No solo las fechas, sino también la sinuosidad del cuerpo femenino, así como los exuberantes pliegues del ropaje que simula estar agitado por una corriente de viento, nos revelan que esta estatua pertenece al período helenístico, en el cual los escultores abandonaron la severidad clásica de Fidias o Policleto, en favor de una expresión más personal y sensual de los volúmenes. El efecto de los pliegues que se ciñen a las formas como si fuesen de una tela que está mojada nos retraen a Fidias, quien había sido el iniciador de este motivo escultórico, por demás imitado en toda la Grecia antigua. Pero el maestro que esculpió esta Victoria tuvo un especial cuidado en revelar muy sutilmente los detalles anatómicos del cuerpo, poniéndolos en relieve mediante las transparencias. Es tal el virtuosismo de este desconocido escultor que solo al verla podemos experimentar que estamos tocándola y sentimos nuestra mano temblorosa de emoción mientras acariciamos cada pliegue y cada parte de esa tersa piel bajo la transparente tela.

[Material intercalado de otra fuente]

(** * Provider version gate of the secrets-store CSI driver

    A shallow embedding of [pkg/version/version.go] and a verification of
    its behaviour: parsing of the [provider=version] configuration string
    into the minimum-version map, normalisation of version strings, and
    the compatibility verdict obtained from the provider's own
    [--version] report.

    Go strings are byte sequences; they are embedded as [string], whose
    characters are the 256 byte values.  Go's multiple results
    [(value, error)] are embedded as pairs whose second component is an
    [option]: [None] is Go's [nil] error. *)

From Stdlib Require Import ZArith Ascii String.
From stdpp Require Import base gmap strings list.

Local Open Scope Z_scope.

(** ** The [strings] package

    The functions of Go's standard library that the program calls, on
    byte strings.  Every separator the program passes is a one-byte
    string, so separators are bytes here. *)

Module strings.

(** [strings.HasPrefix(s, prefix)]. *)
Fixpoint HasPrefix (s prefix : string) {struct prefix} : bool :=
  match prefix, s with
  | EmptyString, _ => true
  | String _ _, EmptyString => false
  | String p prefix', String c s' =>
      if decide (c = p) then HasPrefix s' prefix' else false
  end.

(** [s[n:]] for [n <= len(s)]. *)
Fixpoint from (n : nat) (s : string) : string :=
  match n, s with
  | O, _ => s
  | S n', String _ s' => from n' s'
  | S _, EmptyString => EmptyString
  end.

(** [strings.TrimPrefix(s, prefix)]: [s] without the leading [prefix],
    or [s] itself when it does not start with [prefix]. *)
Definition TrimPrefix (s prefix : string) : string :=
  if HasPrefix s prefix then from (String.length prefix) s else s.

(** The split of [s] around the first occurrence of the byte [sep]
    ([strings.Index] followed by the two slices), if there is one. *)
Fixpoint Cut (s : string) (sep : ascii) : option (string * string) :=
  match s with
  | EmptyString => None
  | String c s' =>
      if decide (c = sep) then Some (EmptyString, s')
      else match Cut s' sep with
           | Some (a, b) => Some (String c a, b)
           | None => None
           end
  end.

(** [strings.Split(s, sep)]: the substrings between the occurrences of
    [sep]; one more element than there are separators, so the empty
    string splits into one empty substring. *)
Fixpoint Split (s : string) (sep : ascii) : list string :=
  match s with
  | EmptyString => [EmptyString]
  | String c s' =>
      if decide (c = sep) then EmptyString :: Split s' sep
      else match Split s' sep with
           | h :: t => String c h :: t
           | [] => [String c EmptyString]
           end
  end.

(** [strings.SplitN(s, sep, n)] for [n >= 0]: at most [n] substrings,
    the last one being the unsplit remainder. *)
Fixpoint SplitN (s : string) (sep : ascii) (n : nat) : list string :=
  match n with
  | O => []
  | S O => [s]
  | S n' =>
      match Cut s sep with
      | Some (a, b) => a :: SplitN b sep n'
      | None => [s]
      end
  end.

(** The six ASCII bytes for which [unicode.IsSpace] holds:
    tab, line feed, vertical tab, form feed, carriage return, space. *)
Definition asciiSpace (c : ascii) : bool :=
  let n := nat_of_ascii c in
  ((9 <=? n) && (n <=? 13) || (n =? 32))%nat.

(** The two-byte UTF-8 encodings of white space: U+0085 and U+00A0. *)
Definition space2 (c0 c1 : ascii) : bool :=
  let a := nat_of_ascii c0 in
  let b := nat_of_ascii c1 in
  ((a =? 194) && ((b =? 133) || (b =? 160)))%nat.

(** The three-byte UTF-8 encodings of white space: U+1680,
    U+2000..U+200A, U+2028, U+2029, U+202F, U+205F and U+3000. *)
Definition space3 (c0 c1 c2 : ascii) : bool :=
  let a := nat_of_ascii c0 in
  let b := nat_of_ascii c1 in
  let c := nat_of_ascii c2 in
  ((a =? 225) && (b =? 154) && (c =? 128)
   || (a =? 226) && (b =? 128)
        && ((128 <=? c) && (c <=? 138) || (c =? 168) || (c =? 169)
            || (c =? 175))
   || (a =? 226) && (b =? 129) && (c =? 159)
   || (a =? 227) && (b =? 128) && (c =? 128))%nat.

(** [strings.TrimLeftFunc(s, unicode.IsSpace)]: the leading white
    space runes are decoded from their UTF-8 encodings and dropped. *)
Fixpoint TrimLeftSpace (s : string) : string :=
  match s with
  | EmptyString => EmptyString
  | String c0 s0 =>
      if asciiSpace c0 then TrimLeftSpace s0
      else match s0 with
           | EmptyString => s
           | String c1 s1 =>
               if space2 c0 c1 then TrimLeftSpace s1
               else match s1 with
                    | EmptyString => s
                    | String c2 s2 =>
                        if space3 c0 c1 c2 then TrimLeftSpace s2 else s
                    end
           end
  end.

(** A string is white space only when trimming it on the left leaves
    nothing. *)
Definition onlySpace (s : string) : bool :=
  match TrimLeftSpace s with EmptyString => true | String _ _ => false end.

La postura sinuosa del cuerpo es también consecuencia de que el escultor pretendió retratar a esta Victoria justo después del momento en el que se acababa de posar sobre la proa del barco. Proveniente del cielo, Niké, en vuelo rasante, se ha asentado sobre una nave que se bambolea por las olas marinas y que se agita por el viento, en ese momento adelanta la pierna derecha para afirmarse en su proa, coronando la victoria obtenida en la batalla que acaba de concluir.

Esta gran obra de arte ha sido recientemente restaurada y limpiada, recuperando el satinado blanco del mármol de Esteagira en el que fue esculpida. En las bodegas del Louvre se encontraban treinta fragmentos de la escultura que no se habían podido ensamblar y en esta restauración se lograron encajar trece de estos pedazos, incluyendo algunas plumas al ala derecha. Después de la limpieza se encontraron algunos vestigios casi invisibles de un pigmento de color azul egipcio con el que debía estar coloreada la parte baja del manto y demuestra que la escultura estaba pintada en la antigüedad. También se retiró el pedestal que se había colocado debajo de la escultura en la tercera década del siglo XX supuestamente para ensalzarla y ahora se exhibe tal y como se supone que estaba en su santuario: directamente sobre la nave de mármol gris.

Esta es una de aquellas obras de arte más emblemáticas y conocidas de toda la historia, capaz de conmovernos todavía más de dos mil años después de haber sido creada y que nos recuerda que el gran arte siempre será intemporal, al igual que el genio de sus creadores.